As an aid to readers on this side of the pond, I’ve updated the previously-posted recipes, and all future recipes, to include metric units as well.  Particularly pertinent for those Americana classics that bedazzle and intrigue our European counterparts.

Apropos, the recipe you’ve been waiting for (and the rest of the menu this week):

Pie au poulet (chicken pie)

Carrot cake: moist, delicious, American with Cream cheese frosting

Kartoffel-Möhren Gratin (Potato-Carrot Gratin)

Rôti de porc pommes boulangère (pork roast with potatoes)

And just because it was so good :

Cabillaud gratiné à la crème (Cod gratin)

Pie au poulet (chicken pie)

If I were ever to produce a cookbook, I think it would have to be called “Improvisation and Substitution”. Rare is the moment when I have all the ingredients for a recipe and even more rare, the time necessary to follow each step. And fortunately good things still come from improvised recipes with substituted ingredients.

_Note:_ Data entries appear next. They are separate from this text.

(* ===== verification/Kernel.v ===== *)
(** * The kernel: shards loaded from libraries

    [src/kernel/kernel.cpp].  The adapter that makes a library instance a shard of
    the bus, the callbacks its library runs during [handle], and [Kernel]'s
    operations.

    The operating system's loader is outside the program: [disk] says what
    [dlopen] of a path gives at the time of the call, an error or a file with its
    exported symbol.  What the loader and the libraries hold is part of the state:
    the open handles and the live instances with the handle of their code.  A call
    into a closed library or of a dead instance, a second close and a second
    destruction are undefined behaviour, the result [UB]. *)

From S2P Require Import Prelude Schema Value Registry Gate Serialize SchemaCodec Grant Bus Switchboard Abi.

(** ** The adapter *)

Record HostAdapter (I : Type) : Type := mkAdapter {
  ha_lib : Z;                  (* the library of [abi_] *)
  ha_inst : Z;                 (* which instance [instance_] points to *)
  ha_state : I;                (* and what is there *)
  ha_accepted : list Schema;
  ha_state_schema : Schema;
  ha_self : ShardId
}.
Arguments mkAdapter {I} _ _ _ _ _ _.
Arguments ha_lib {I} _.
Arguments ha_inst {I} _.
Arguments ha_state {I} _.
Arguments ha_accepted {I} _.
Arguments ha_state_schema {I} _.
Arguments ha_self {I} _.

Definition set_instance {I : Type} (i : I) (a : HostAdapter I) : HostAdapter I :=
  mkAdapter (ha_lib a) (ha_inst a) i (ha_accepted a) (ha_state_schema a) (ha_self a).
Definition set_self {I : Type} (id : ShardId) (a : HostAdapter I) : HostAdapter I :=
  mkAdapter (ha_lib a) (ha_inst a) (ha_state a) (ha_accepted a) (ha_state_schema a) id.
Definition rebind {I : Type} (lib inst : Z) (i : I) (a : HostAdapter I) : HostAdapter I :=
  mkAdapter lib inst i (ha_accepted a) (ha_state_schema a) (ha_self a).

(** ** The callbacks of a running [handle]

    The library's bytes are parsed, their schema resolved on the switchboard and
    the gate run, before anything reaches the gated bus. *)
Section callbacks.
Context {A : Type}.

Definition host_emit (self : A) (payload : bytes) (emit : Value -> Handler A) (k : Z -> Handler A)
  : Handler A :=
  let u := parse payload in
  Resolve (claimed_name u) (claimed_version u) (fun door =>
    match door with
    | None => k ZEN_ERR_UNKNOWN_SCHEMA
    | Some door =>
        Admit u (Some door) (fun a =>
          match a with
          | Ok a =>
              if negb (adm_ok a) then k ZEN_ERR_REFUSED else
              match Admission_value a with
              | Ok v => emit v
              | _ => Crash self
              end
          | _ => Crash self
          end)
    end).

Definition zen_host_send (self : A) (target reply_to correlation : Z) (payload : bytes)
    (k : Z -> Handler A) : Handler A :=
  host_emit self payload
    (fun v => SendTo self target (mkMessage v 0 reply_to correlation) (fun _ => k ZEN_OK)) k.

Definition zen_host_publish (self : A) (reply_to correlation : Z) (payload : bytes)
    (k : Z -> Handler A) : Handler A :=
  host_emit self payload
    (fun v => PublishAll self (mkMessage v 0 reply_to correlation) (fun _ => k ZEN_OK)) k.
End callbacks.

Section adapter.
Context {I : Type} `{LibraryOps I}.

An excellent case in point : Pie au poulet. Directly translated as « chicken pie » (but sounding so much more appetizing in French), my main ingredient was swapped out as Jan was doing the weekly shopping, by turkey. Off to a great start! Then the recipe calls for a double pie crust (top and bottom). But with all those apples (this is no chicken pot pie recipe!) I was certain the bottom crust would end up a soggy wet mess, so I left it out. Then there were the tomatoes. Rather than blanch, peel, cook and smash them as directed I used a can of already blanched, peeled and smashed tomatoes: the horror of foodie purists everywhere. Survival in these difficult times requires fast thinking and often drastic measures. Toddlers are not prone to appreciating the fine nuances of hand-blanched tomatoes, in particular when it’s their mother’s hands doing the blanching.

The original recipe is from the French cookbook Toute la cuisine au fil des saisons.  The cookbook suggests that you should serve this with Pumpkin soup as a starter and a “Charlotte aux noisettes” (a sort of cream trifle with hazelnuts) for dessert. If you’re so inclined, the accompanying wine? Chinon, fairly young.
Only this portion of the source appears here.